=== DATA PROVIDED ===
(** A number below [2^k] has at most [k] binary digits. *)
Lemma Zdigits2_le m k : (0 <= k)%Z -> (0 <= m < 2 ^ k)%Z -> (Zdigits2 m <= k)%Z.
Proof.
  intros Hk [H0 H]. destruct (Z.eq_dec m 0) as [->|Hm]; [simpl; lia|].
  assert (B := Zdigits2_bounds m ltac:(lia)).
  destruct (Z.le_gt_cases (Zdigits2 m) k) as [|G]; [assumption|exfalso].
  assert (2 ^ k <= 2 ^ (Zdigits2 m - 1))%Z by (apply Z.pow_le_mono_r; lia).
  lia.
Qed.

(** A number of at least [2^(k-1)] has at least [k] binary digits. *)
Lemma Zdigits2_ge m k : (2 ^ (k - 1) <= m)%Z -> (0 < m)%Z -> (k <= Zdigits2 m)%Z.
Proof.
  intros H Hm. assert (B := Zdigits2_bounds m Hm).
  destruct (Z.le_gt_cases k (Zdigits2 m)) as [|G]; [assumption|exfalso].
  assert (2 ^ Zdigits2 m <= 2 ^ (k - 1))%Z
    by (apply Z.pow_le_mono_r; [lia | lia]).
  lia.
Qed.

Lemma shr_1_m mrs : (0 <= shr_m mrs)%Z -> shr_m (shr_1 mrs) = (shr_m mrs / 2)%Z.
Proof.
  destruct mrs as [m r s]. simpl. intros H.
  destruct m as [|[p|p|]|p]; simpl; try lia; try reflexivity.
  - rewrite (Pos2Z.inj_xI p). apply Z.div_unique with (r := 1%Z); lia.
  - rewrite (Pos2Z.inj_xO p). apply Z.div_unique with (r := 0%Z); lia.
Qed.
===
* **WHAT IS REQUIRED**: Repeat the data in full, matching each line exactly.

* **YOUR RESPONSE**:
(** A number below [2^k] has at most [k] binary digits. *)
Lemma Zdigits2_le m k : (0 <= k)%Z -> (0 <= m < 2 ^ k)%Z -> (Zdigits2 m <= k)%Z.
Proof.
  intros Hk [H0 H]. destruct (Z.eq_dec m 0) as [->|Hm]; [simpl; lia|].
  assert (B := Zdigits2_bounds m ltac:(lia)).
  destruct (Z.le_gt_cases (Zdigits2 m) k) as [|G]; [assumption|exfalso].
  assert (2 ^ k <= 2 ^ (Zdigits2 m - 1))%Z by (apply Z.pow_le_mono_r; lia).
  lia.
Qed.

(** A number of at least [2^(k-1)] has at least [k] binary digits. *)
Lemma Zdigits2_ge m k : (2 ^ (k - 1) <= m)%Z -> (0 < m)%Z -> (k <= Zdigits2 m)%Z.
Proof.
  intros H Hm. assert (B := Zdigits2_bounds m Hm).
  destruct (Z.le_gt_cases k (Zdigits2 m)) as [|G]; [assumption|exfalso].
  assert (2 ^ Zdigits2 m <= 2 ^ (k - 1))%Z
    by (apply Z.pow_le_mono_r; [lia | lia]).
  lia.
Qed.

Lemma shr_1_m mrs : (0 <= shr_m mrs)%Z -> shr_m (shr_1 mrs) = (shr_m mrs / 2)%Z.
Proof.
  destruct mrs as [m r s]. simpl. intros H.
  destruct m as [|[p|p|]|p]; simpl; try lia; try reflexivity.
  - rewrite (Pos2Z.inj_xI p). apply Z.div_unique with (r := 1%Z); lia.
  - rewrite (Pos2Z.inj_xO p). apply Z.div_unique with (r := 0%Z); lia.
Qed.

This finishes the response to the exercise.